按2005年版《中国药典(二部)》要求，利用气相色谱法测试干扰素脂质体溶液中的二氯甲烷(CH2Cl2)残留量。按外标法计算含量，其结果远低于药典规定的0.06%。

2.2.5 微生物检查

对干扰素-α脂质体及A液、B液进行钴源照射灭菌，剂量为0.39 kGy，照射40 min后，接种血平板经24 h，无细菌生长，延至48 h，均无细菌生长。

2.2.6 样品稳定性考察

将制备好的3批样品分别放置在37℃，25℃，2～8℃不同温度下，分别对其粒径、渗漏率进行测定，不同时刻渗漏率的值为即时包封率与初始时刻包封率的差值。可以观察到，温度越高，脂质体越易渗漏。放置于4℃的3批脂质体，6个月后取样观察，无分层、沉淀及颜色变化，其粒径、包封率和总体活性基本不变。

3 讨论

逆相蒸发法[2]为制备大单层脂质体或数层脂质体较新的方法，特点是可包裹较大的水容积，适合于包裹水溶性药物、大分子生物活性物质，如胰岛素、干扰素等。试验表明，制备中水浴温度及旋转速度是整个制备方法的关键，并可能影响相关各项试验的结果。同时，适当调节磷脂质、有机溶剂、含药缓冲液三者的比例，可获得较高的包封率。包封率是脂质体的一个重要质量控制指标，脂质体包封率的测定方法选用细胞病变抑制法[3]，既可测定包封率，也可测定其生物活性。因为是通过测定包裹的干扰素生物活性来确定包封率大小，故需要选择适当的裂解剂将脂质体裂解，并使干扰素充分释放出来。在裂解剂作用下，裂解剂和磷脂膜的相互作用，使得磷脂双分子层被破坏，磷脂分子分散到溶液中，作用时间越长，裂解越充分。另外，随着裂解剂的浓度增大，脂质体颗粒裂解越来越充分，对干扰素活性的破坏也就有相应增大的趋势，故裂解剂浓度增大至2.0%后，测定的干扰素脂质体活性不再继续增加，甚至有下降趋势。因此，选择合适的裂解剂是客观反映包封率和渗漏率的关键。

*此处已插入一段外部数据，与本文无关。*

Lemma validateCustomizations_throws_object (c : value) (e : js_error) :
  validateCustomizations c = Throw e -> exists props, c = VObj props.
Proof.
  intros H. destruct c as [| | b | n | s | items | props];
    try (rewrite validateCustomizations_not_object in H by discriminate;
         discriminate).
  now exists props.
Qed.

Lemma refine_try_invalid (w : world) (userInput customizations options : value)
    (y : string) (e : js_error) :
  sanitizeText userInput = Ok y ->
  validateCustomizations customizations = Throw e ->
  refine_try w userInput customizations options = Throw e.
Proof.
  intros Hy Hv. unfold refine_try, bind. now rewrite Hy, Hv.
Qed.

(** C3 (amended).  With a string prompt and customizations that fail
    validation, [refinePrompt] returns [success = false] and a fallback
    string built from the raw customizations: each style field holding a
    non-empty string is used as given, in or out of its set, and the default
    is used only for a field that is absent or empty.  The error recorded is
    the validation error whenever the prompt itself is accepted. *)
Theorem refinePrompt_invalid_preference (w : world) (s : string)
    (customizations options : value) (e : js_error) :
  validateCustomizations customizations = Throw e ->
  textual customizations "complexity" -> textual customizations "ageGroup" ->
  textual customizations "lineThickness" -> textual customizations "border" ->
  exists r,
    refinePrompt w (VStr s) customizations options = Ok r
    /\ success r = false
    /\ refinedPrompt r =
       "black-and-white line art of " ++ Js.trim s ++ ", "
       ++ raw_or customizations "complexity" "medium" ++ " complexity, "
       ++ raw_or customizations "ageGroup" "kids" ++ " style, "
       ++ raw_or customizations "lineThickness" "medium" ++ " lines, "
       ++ (if raw_or customizations "border" "with" =? "with"
           then "with border" else "no border")
       ++ ", coloring book style, family-friendly, no shading, 300 DPI"
    /\ ((exists y, sanitizeText (VStr s) = Ok y) -> error r = Some (message e)).
Proof.
  intros V Tc Ta Tl Tb.
  destruct (validateCustomizations_throws_object _ _ V) as [props ->].
  unfold refinePrompt, try_catch. cbn [default_object].
  destruct (refine_try w (VStr s) (VObj props) (default_object options))
    as [r | e'] eqn:E.
  - apply refine_try_Ok in E as (y & v & g & _ & Hv & _). congruence.
  - rewrite refine_catch_text by reflexivity. eexists.
    split; [reflexivity |]. cbn [success refinedPrompt error].
    split; [reflexivity |]. split.
    + unfold createFallbackPrompt. cbn [default_object].
      now rewrite (build_fallback_textual s props Tc Ta Tl Tb).
    + intros [y Hy].
      rewrite (refine_try_invalid w _ _ (default_object options) y e Hy V) in E.
      now injection E as <-.
Qed.

Lemma refinePrompt_invalid_preference_witness :
  exists r,
    refinePrompt quiet (VStr "a cute dog") extreme VUndefined = Ok r
    /\ success r = false
    /\ refinedPrompt r =
       "black-and-white line art of a cute dog, extreme complexity, kids style, medium lines, with border, coloring book style, family-friendly, no shading, 300 DPI"
    /\ error r = Some "Invalid complexity level".
Proof.
  destruct (refinePrompt_invalid_preference quiet "a cute dog" extreme VUndefined
              (JsError "Invalid complexity level") eq_refl
              (or_intror (ex_intro _ "extreme" eq_refl))
              (or_introl eq_refl) (or_introl eq_refl) (or_introl eq_refl))
    as (r & E & S & P & M).
  exists r. split; [exact E |]. split; [exact S |].
  split; [exact P |]. apply M. now exists "a cute dog".
Defined.

(** C3 as stated fails: with [complexity: "extreme"] the fallback string
    says [extreme complexity], where the documented default would give
    [medium complexity]. *)
Lemma refinePrompt_keeps_invalid_preference :
  prompt_of (refinePrompt quiet (VStr "a cute dog") extreme VUndefined)
  = Some "black-and-white line art of a cute dog, extreme complexity, kids style, medium lines, with border, coloring book style, family-friendly, no shading, 300 DPI"
  /\ spec_fallback_prompt "a cute dog" extreme
     = "black-and-white line art of a cute dog, medium complexity, kids style, medium lines, with border, coloring book style, family-friendly, no shading, 300 DPI"
  /\ prompt_of (refinePrompt quiet (VStr "a cute dog") extreme VUndefined)
     <> Some (spec_fallback_prompt "a cute dog" extreme).
Proof.
  split; [vm_compute; reflexivity |].
  split; [vm_compute; reflexivity | vm_compute; discriminate].
Qed.

(** C7.  [refinePrompt("a cute dog", {})] succeeds by the template method,
    detects [domesticAnimals], applies the default settings, and its prompt
    contains [dog] and ends with the seven style clauses in their fixed
    order, joined by a comma and a space; with settings taken from the
    enumerated sets every template-path prompt ends that way. *)
Theorem refinePrompt_cute_dog (w : world) :
  exists r,
    refinePrompt w (VStr "a cute dog") (VObj []) VUndefined = Ok r
    /\ success r = true
    /\ detectedCategory r = Some "domesticAnimals"
    /\ appliedSettings r = Some default_settings
    /\ method (meta r) = "template-based"
    /\ Js.includes (refinedPrompt r) "dog" = true
    /\ (exists front,
          refinedPrompt r = front ++ ", " ++ Js.join ", " style_clauses)
    /\ Js.join ", " style_clauses
       = "coloring book style, family-friendly content, no shading or color fills, clear distinct outlines, high contrast black lines on white background, 300 DPI print quality, suitable for coloring with crayons, markers, or colored pencils"
    /\ (forall input cfg, valid_config cfg -> exists front,
          templateRefinement input cfg
          = front ++ ", " ++ Js.join ", " style_clauses).
Proof.
  exists {| success := true;
            refinedPrompt := templateRefinement "a cute dog" default_settings;
            originalInput := VStr "a cute dog";
            detectedCategory := Some "domesticAnimals";
            appliedSettings := Some default_settings;
            error := None;
            meta := {| method := "template-based"; sanitized := true;
                       familyFriendly := Some true |} |}.
  split; [vm_compute; reflexivity |].
  cbn [success detectedCategory appliedSettings meta method refinedPrompt].
  do 4 (split; [reflexivity |]).
  split; [vm_compute; reflexivity |].
  split; [apply applyColoringBookSpecs_tail |].
  split; [vm_compute; reflexivity |].
  intros input cfg _. apply applyColoringBookSpecs_tail.
Qed.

温度对脂质体的包裹和裂解也有着重要的影响，在2～8℃条件下，脂质体渗漏率越小，稳定性越好。因为温度越低，磷脂分子在膜中的流动性越小，膜的稳定性就越高，脂质体颗粒间的融合以及破裂程度就越小，脂质体颗粒之间相对稳定性的增强，减小了脂质体粒径增大以及跨度变大的趋势，从而降低了脂质体的渗漏率。另外，有机物残留量的多少，同样可以反映出脂质体制备工艺的好坏。因为干扰素是水溶性的大分子药物，在制备的过程中受有机溶剂的影响而活性降低，所以应尽量控制不必要的有机物残留，以提高脂质体产品的质量和稳定性。

本试验所建立的干扰素脂质体的制备与质控体系能够较好地反映出所制备的样品质量。该方法操作比较简便、易行，可信度高，适用于干扰素脂质体的大生产。

[1]胡大强，陈 雅.干扰素脂质体的研究进展[J].中国药业，2001，10(9):58-59.

[2]陆 彬.药物新剂型与新技术[M].北京:人民卫生出版社，2005:130.

[3]国家药典委员会.中华人民共和国药典(三部)[M].北京:化学工业出版社，2005:附录56.